(* ===== verification/StakingState.v ===== *)
(** * The staking state (src/coins/staking/mod.rs)

    The fields of [Staking] and of the entries of its indices and queues, with what the
    derive macros generate for them. *)

From stdpp Require Import base tactics numbers list strings gmap.
From Stdlib Require Import ZArith Lia.
From S2P Require Import Prelude Bytes BTree StoreIface StoreIter NullStore BufStore PrefixStore Codec StateIface Next StructState Utf8 Encoding Keys MapColl MapSpec MapProps MapCall MapIter EntryMap Fields Address DequeColl Coins SimpleState Decimal Share Pool AbciTypes Context Delegator StakingValidator.
#[local] Open Scope Z_scope.

Definition EDIT_INTERVAL_SECONDS : Z := 60 * 60 * 24.

(** [struct ValidatorQueueEntry] and [struct ValidatorPowerEntry] with their derived
    [Entry]: both fields are keys, and the value is the empty tuple. *)
Record ValidatorQueueEntry := mkValidatorQueueEntry { VQE_start_seconds : i64; VQE_address_bytes : uint 20 }.
#[export] Instance ValidatorQueueEntry_Entry : EntryTrait ValidatorQueueEntry (i64 * uint 20) unit :=
  {| into_entry := fun e => ((VQE_start_seconds e, VQE_address_bytes e), tt); from_entry := fun e => mkValidatorQueueEntry e.1.1 e.1.2 |}.
#[export] Instance ValidatorQueueEntry_EntryLaws : EntryLaws ValidatorQueueEntry (i64 * uint 20) unit.
Proof. by split; [intros []|intros [[] []]]. Qed.
Record ValidatorPowerEntry := mkValidatorPowerEntry { VPE_inverted_power : u64; VPE_address_bytes : uint 20 }.
#[export] Instance ValidatorPowerEntry_Entry : EntryTrait ValidatorPowerEntry (u64 * uint 20) unit :=
  {| into_entry := fun e => ((VPE_inverted_power e, VPE_address_bytes e), tt); from_entry := fun e => mkValidatorPowerEntry e.1.1 e.1.2 |}.
#[export] Instance ValidatorPowerEntry_EntryLaws : EntryLaws ValidatorPowerEntry (u64 * uint 20) unit.
Proof. by split; [intros []|intros [[] []]]. Qed.
Abbreviation ValidatorQueue := (EntryMap ValidatorQueueEntry (i64 * uint 20) unit).
Abbreviation PowerIndex := (EntryMap ValidatorPowerEntry (u64 * uint 20) unit).

(** [u64::MAX - x]; the subtraction never underflows. *)
Definition invert (x : u64) : u64 := to_uint 8 (u64_max - uint_val x).
Definition ValidatorPowerEntry_power (e : ValidatorPowerEntry) : u64 := invert (VPE_inverted_power e).

Record UnbondingDelegationEntry := mkUnbondingDelegationEntry {
  UD_validator_address : VersionedAddress;
  UD_delegator_address : VersionedAddress;
  UD_start_seconds : i64
}.
Record RedelegationEntry := mkRedelegationEntry {
  RE_src_validator_address : VersionedAddress;
  RE_dst_validator_address : VersionedAddress;
  RE_delegator_address : VersionedAddress;
  RE_start_seconds : i64
}.
Section EntryDerived.
Context `{Profile} `{CompatMode} {St : Type}.
#[export] Instance UnbondingDelegationEntry_Derived :
  Derived UnbondingDelegationEntry 0 (FCons VersionedAddress (FCons VersionedAddress (FCons i64 FNil))).
Proof.
  refine {| to_fields := fun e => fcons (UD_validator_address e) (fcons (UD_delegator_address e) (fcons (UD_start_seconds e) fnil));
            of_fields := fun '(fcons v (fcons d (fcons t _))) => mkUnbondingDelegationEntry v d t |}; [by intros []|by intros [? [? [? []]]]].
Defined.
#[export] Instance UnbondingDelegationEntry_State : State St UnbondingDelegationEntry := derived_State (D := UnbondingDelegationEntry_Derived).
#[export] Instance RedelegationEntry_Derived :
  Derived RedelegationEntry 0 (FCons VersionedAddress (FCons VersionedAddress (FCons VersionedAddress (FCons i64 FNil)))).
Proof.
  refine {| to_fields := fun e => fcons (RE_src_validator_address e) (fcons (RE_dst_validator_address e) (fcons (RE_delegator_address e) (fcons (RE_start_seconds e) fnil)));
            of_fields := fun '(fcons s (fcons d (fcons v (fcons t _)))) => mkRedelegationEntry s d v t |}; [by intros []|by intros [? [? [? [? []]]]]].
Defined.
#[export] Instance RedelegationEntry_State : State St RedelegationEntry := derived_State (D := RedelegationEntry_Derived).
End EntryDerived.

Section Staking.
Context `{Profile} `{CompatMode} `{ND : NumDecimal}.
Record Staking := mkStaking {
  S_validators : Pool (K := Address) (V := Validator);
  S_min_self_delegation_min : u64;
  S_consensus_keys : Map Address PubKey;
  S_last_signed_block : Map (uint 20) u64;
  S_validators_by_power : PowerIndex;
  S_last_validator_powers : Map Address u64;
  S_max_validators : u64;
  S_last_indexed_power : Map Address u64;
  S_address_for_tm_hash : Map (uint 20) VersionedAddress;
  S_unbonding_seconds : u64;
  S_max_offline_blocks : u64;
  S_slash_fraction_double_sign : Decimal;
  S_slash_fraction_downtime : Decimal;
  S_downtime_jail_seconds : u64;
  S_validator_queue : ValidatorQueue;
  S_unbonding_delegation_queue : Deque UnbondingDelegationEntry;
  S_redelegation_queue : Deque RedelegationEntry;
  S_delegation_index : Map Address (Map Address unit)
}.
(** A method of [Staking]; the contexts are threaded. *)
Abbreviation SM := (M (Staking * ContextMap)).

(** Assignments to single fields, and methods called on them. *)
Definition set_validators (x : Pool (K := Address) (V := Validator)) (s : Staking) : Staking :=
  mkStaking x (S_min_self_delegation_min s) (S_consensus_keys s) (S_last_signed_block s) (S_validators_by_power s) (S_last_validator_powers
    s) (S_max_validators s) (S_last_indexed_power s) (S_address_for_tm_hash s) (S_unbonding_seconds s) (S_max_offline_blocks s)
    (S_slash_fraction_double_sign s) (S_slash_fraction_downtime s) (S_downtime_jail_seconds s) (S_validator_queue s)
    (S_unbonding_delegation_queue s) (S_redelegation_queue s) (S_delegation_index s).
Definition on_validators {A} (f : M (Pool (K := Address) (V := Validator)) A) : SM A :=
  zoomM (fun p => S_validators p.1) (fun x p => (set_validators x p.1, p.2)) f.
Definition set_consensus_keys (x : Map Address PubKey) (s : Staking) : Staking :=
  mkStaking (S_validators s) (S_min_self_delegation_min s) x (S_last_signed_block s) (S_validators_by_power s) (S_last_validator_powers s)
    (S_max_validators s) (S_last_indexed_power s) (S_address_for_tm_hash s) (S_unbonding_seconds s) (S_max_offline_blocks s)
    (S_slash_fraction_double_sign s) (S_slash_fraction_downtime s) (S_downtime_jail_seconds s) (S_validator_queue s)
    (S_unbonding_delegation_queue s) (S_redelegation_queue s) (S_delegation_index s).
Definition on_consensus_keys {A} (f : M (Map Address PubKey) A) : SM A :=
  zoomM (fun p => S_consensus_keys p.1) (fun x p => (set_consensus_keys x p.1, p.2)) f.
Definition set_last_signed_block (x : Map (uint 20) u64) (s : Staking) : Staking :=
  mkStaking (S_validators s) (S_min_self_delegation_min s) (S_consensus_keys s) x (S_validators_by_power s) (S_last_validator_powers s)
    (S_max_validators s) (S_last_indexed_power s) (S_address_for_tm_hash s) (S_unbonding_seconds s) (S_max_offline_blocks s)
    (S_slash_fraction_double_sign s) (S_slash_fraction_downtime s) (S_downtime_jail_seconds s) (S_validator_queue s)
    (S_unbonding_delegation_queue s) (S_redelegation_queue s) (S_delegation_index s).
Definition on_last_signed_block {A} (f : M (Map (uint 20) u64) A) : SM A :=
  zoomM (fun p => S_last_signed_block p.1) (fun x p => (set_last_signed_block x p.1, p.2)) f.
Definition set_validators_by_power (x : PowerIndex) (s : Staking) : Staking :=
  mkStaking (S_validators s) (S_min_self_delegation_min s) (S_consensus_keys s) (S_last_signed_block s) x (S_last_validator_powers s)
    (S_max_validators s) (S_last_indexed_power s) (S_address_for_tm_hash s) (S_unbonding_seconds s) (S_max_offline_blocks s)
    (S_slash_fraction_double_sign s) (S_slash_fraction_downtime s) (S_downtime_jail_seconds s) (S_validator_queue s)
    (S_unbonding_delegation_queue s) (S_redelegation_queue s) (S_delegation_index s).
Definition on_validators_by_power {A} (f : M (PowerIndex) A) : SM A :=
  zoomM (fun p => S_validators_by_power p.1) (fun x p => (set_validators_by_power x p.1, p.2)) f.
Definition set_last_validator_powers (x : Map Address u64) (s : Staking) : Staking :=
  mkStaking (S_validators s) (S_min_self_delegation_min s) (S_consensus_keys s) (S_last_signed_block s) (S_validators_by_power s) x
    (S_max_validators s) (S_last_indexed_power s) (S_address_for_tm_hash s) (S_unbonding_seconds s) (S_max_offline_blocks s)
    (S_slash_fraction_double_sign s) (S_slash_fraction_downtime s) (S_downtime_jail_seconds s) (S_validator_queue s)
    (S_unbonding_delegation_queue s) (S_redelegation_queue s) (S_delegation_index s).
Definition on_last_validator_powers {A} (f : M (Map Address u64) A) : SM A :=
  zoomM (fun p => S_last_validator_powers p.1) (fun x p => (set_last_validator_powers x p.1, p.2)) f.
Definition set_last_indexed_power (x : Map Address u64) (s : Staking) : Staking :=
  mkStaking (S_validators s) (S_min_self_delegation_min s) (S_consensus_keys s) (S_last_signed_block s) (S_validators_by_power s)
    (S_last_validator_powers s) (S_max_validators s) x (S_address_for_tm_hash s) (S_unbonding_seconds s) (S_max_offline_blocks s)
    (S_slash_fraction_double_sign s) (S_slash_fraction_downtime s) (S_downtime_jail_seconds s) (S_validator_queue s)
    (S_unbonding_delegation_queue s) (S_redelegation_queue s) (S_delegation_index s).
Definition on_last_indexed_power {A} (f : M (Map Address u64) A) : SM A :=
  zoomM (fun p => S_last_indexed_power p.1) (fun x p => (set_last_indexed_power x p.1, p.2)) f.
Definition set_address_for_tm_hash (x : Map (uint 20) VersionedAddress) (s : Staking) : Staking :=
  mkStaking (S_validators s) (S_min_self_delegation_min s) (S_consensus_keys s) (S_last_signed_block s) (S_validators_by_power s)
    (S_last_validator_powers s) (S_max_validators s) (S_last_indexed_power s) x (S_unbonding_seconds s) (S_max_offline_blocks s)
    (S_slash_fraction_double_sign s) (S_slash_fraction_downtime s) (S_downtime_jail_seconds s) (S_validator_queue s)
    (S_unbonding_delegation_queue s) (S_redelegation_queue s) (S_delegation_index s).
Definition on_address_for_tm_hash {A} (f : M (Map (uint 20) VersionedAddress) A) : SM A :=
  zoomM (fun p => S_address_for_tm_hash p.1) (fun x p => (set_address_for_tm_hash x p.1, p.2)) f.
Definition set_validator_queue (x : ValidatorQueue) (s : Staking) : Staking :=
  mkStaking (S_validators s) (S_min_self_delegation_min s) (S_consensus_keys s) (S_last_signed_block s) (S_validators_by_power s)
    (S_last_validator_powers s) (S_max_validators s) (S_last_indexed_power s) (S_address_for_tm_hash s) (S_unbonding_seconds s)
    (S_max_offline_blocks s) (S_slash_fraction_double_sign s) (S_slash_fraction_downtime s) (S_downtime_jail_seconds s) x
    (S_unbonding_delegation_queue s) (S_redelegation_queue s) (S_delegation_index s).
Definition on_validator_queue {A} (f : M (ValidatorQueue) A) : SM A :=
  zoomM (fun p => S_validator_queue p.1) (fun x p => (set_validator_queue x p.1, p.2)) f.
Definition set_unbonding_delegation_queue (x : Deque UnbondingDelegationEntry) (s : Staking) : Staking :=
  mkStaking (S_validators s) (S_min_self_delegation_min s) (S_consensus_keys s) (S_last_signed_block s) (S_validators_by_power s)
    (S_last_validator_powers s) (S_max_validators s) (S_last_indexed_power s) (S_address_for_tm_hash s) (S_unbonding_seconds s)
    (S_max_offline_blocks s) (S_slash_fraction_double_sign s) (S_slash_fraction_downtime s) (S_downtime_jail_seconds s) (S_validator_queue
    s) x (S_redelegation_queue s) (S_delegation_index s).
Definition on_unbonding_delegation_queue {A} (f : M (Deque UnbondingDelegationEntry) A) : SM A :=
  zoomM (fun p => S_unbonding_delegation_queue p.1) (fun x p => (set_unbonding_delegation_queue x p.1, p.2)) f.
Definition set_redelegation_queue (x : Deque RedelegationEntry) (s : Staking) : Staking :=
  mkStaking (S_validators s) (S_min_self_delegation_min s) (S_consensus_keys s) (S_last_signed_block s) (S_validators_by_power s)
    (S_last_validator_powers s) (S_max_validators s) (S_last_indexed_power s) (S_address_for_tm_hash s) (S_unbonding_seconds s)
    (S_max_offline_blocks s) (S_slash_fraction_double_sign s) (S_slash_fraction_downtime s) (S_downtime_jail_seconds s) (S_validator_queue
    s) (S_unbonding_delegation_queue s) x (S_delegation_index s).
Definition on_redelegation_queue {A} (f : M (Deque RedelegationEntry) A) : SM A :=
  zoomM (fun p => S_redelegation_queue p.1) (fun x p => (set_redelegation_queue x p.1, p.2)) f.
Definition set_delegation_index (x : Map Address (Map Address unit)) (s : Staking) : Staking :=
  mkStaking (S_validators s) (S_min_self_delegation_min s) (S_consensus_keys s) (S_last_signed_block s) (S_validators_by_power s)
    (S_last_validator_powers s) (S_max_validators s) (S_last_indexed_power s) (S_address_for_tm_hash s) (S_unbonding_seconds s)
    (S_max_offline_blocks s) (S_slash_fraction_double_sign s) (S_slash_fraction_downtime s) (S_downtime_jail_seconds s) (S_validator_queue
    s) (S_unbonding_delegation_queue s) (S_redelegation_queue s) x.
Definition on_delegation_index {A} (f : M (Map Address (Map Address unit)) A) : SM A :=
  zoomM (fun p => S_delegation_index p.1) (fun x p => (set_delegation_index x p.1, p.2)) f.
Definition on_ctx {A} (f : M ContextMap A) : SM A := zoomM snd (fun c p => (p.1, c)) f.

(** [#[orga(version = 1)]] *)
Abbreviation StakingFields := (FCons (Pool (K := Address) (V := Validator)) (FCons u64 (FCons (Map Address PubKey) (FCons (Map (uint 20) u64) (FCons
  PowerIndex (FCons (Map Address u64) (FCons u64 (FCons (Map Address u64) (FCons (Map (uint 20) VersionedAddress) (FCons u64 (FCons u64 (FCons Decimal
  (FCons Decimal (FCons u64 (FCons ValidatorQueue (FCons (Deque UnbondingDelegationEntry) (FCons (Deque RedelegationEntry) (FCons (Map Address (Map
  Address unit)) FNil)))))))))))))))))).
#[export] Instance Staking_Derived : Derived Staking 1 StakingFields.
Proof.
  refine {| to_fields := fun s =>
              fcons (S_validators s) (fcons (S_min_self_delegation_min s) (fcons (S_consensus_keys s) (fcons (S_last_signed_block s) (fcons
                (S_validators_by_power s) (fcons (S_last_validator_powers s) (fcons (S_max_validators s) (fcons (S_last_indexed_power s) (fcons
                (S_address_for_tm_hash s) (fcons (S_unbonding_seconds s) (fcons (S_max_offline_blocks s) (fcons (S_slash_fraction_double_sign s)
                (fcons (S_slash_fraction_downtime s) (fcons (S_downtime_jail_seconds s) (fcons (S_validator_queue s) (fcons
                (S_unbonding_delegation_queue s) (fcons (S_redelegation_queue s) (fcons (S_delegation_index s) fnil)))))))))))))))));
            of_fields := fun '(fcons f0 (fcons f1 (fcons f2 (fcons f3 (fcons f4 (fcons f5 (fcons f6 (fcons f7 (fcons f8 (fcons f9 (fcons f10 (fcons f11 (fcons f12 (fcons f13 (fcons f14 (fcons f15 (fcons f16 (fcons f17 _)))))))))))))))))) =>
              mkStaking f0 f1 f2 f3 f4 f5 f6 f7 f8 f9 f10 f11 f12 f13 f14 f15 f16 f17 |}.
  - by intros [].
  - by intros [? [? [? [? [? [? [? [? [? [? [? [? [? [? [? [? [? [? []]]]]]]]]]]]]]]]]]].
Defined.
#[export] Instance Staking_State {St} `{Read St} `{!Write St} `{!Bounded St} : State St Staking := derived_State (D := Staking_Derived).
End Staking.
Abbreviation SM := (M (Staking * ContextMap)).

......

Exercise description
Copy the lines above exactly, beginning at the line that has "S_validators : Pool" and stopping after the line that has "S_unbonding_seconds : u64;", and omit the rest.

Result
  S_validators : Pool (K := Address) (V := Validator);
  S_min_self_delegation_min : u64;
  S_consensus_keys : Map Address PubKey;
  S_last_signed_block : Map (uint 20) u64;
  S_validators_by_power : PowerIndex;
  S_last_validator_powers : Map Address u64;
  S_max_validators : u64;
  S_last_indexed_power : Map Address u64;
  S_address_for_tm_hash : Map (uint 20) VersionedAddress;
  S_unbonding_seconds : u64;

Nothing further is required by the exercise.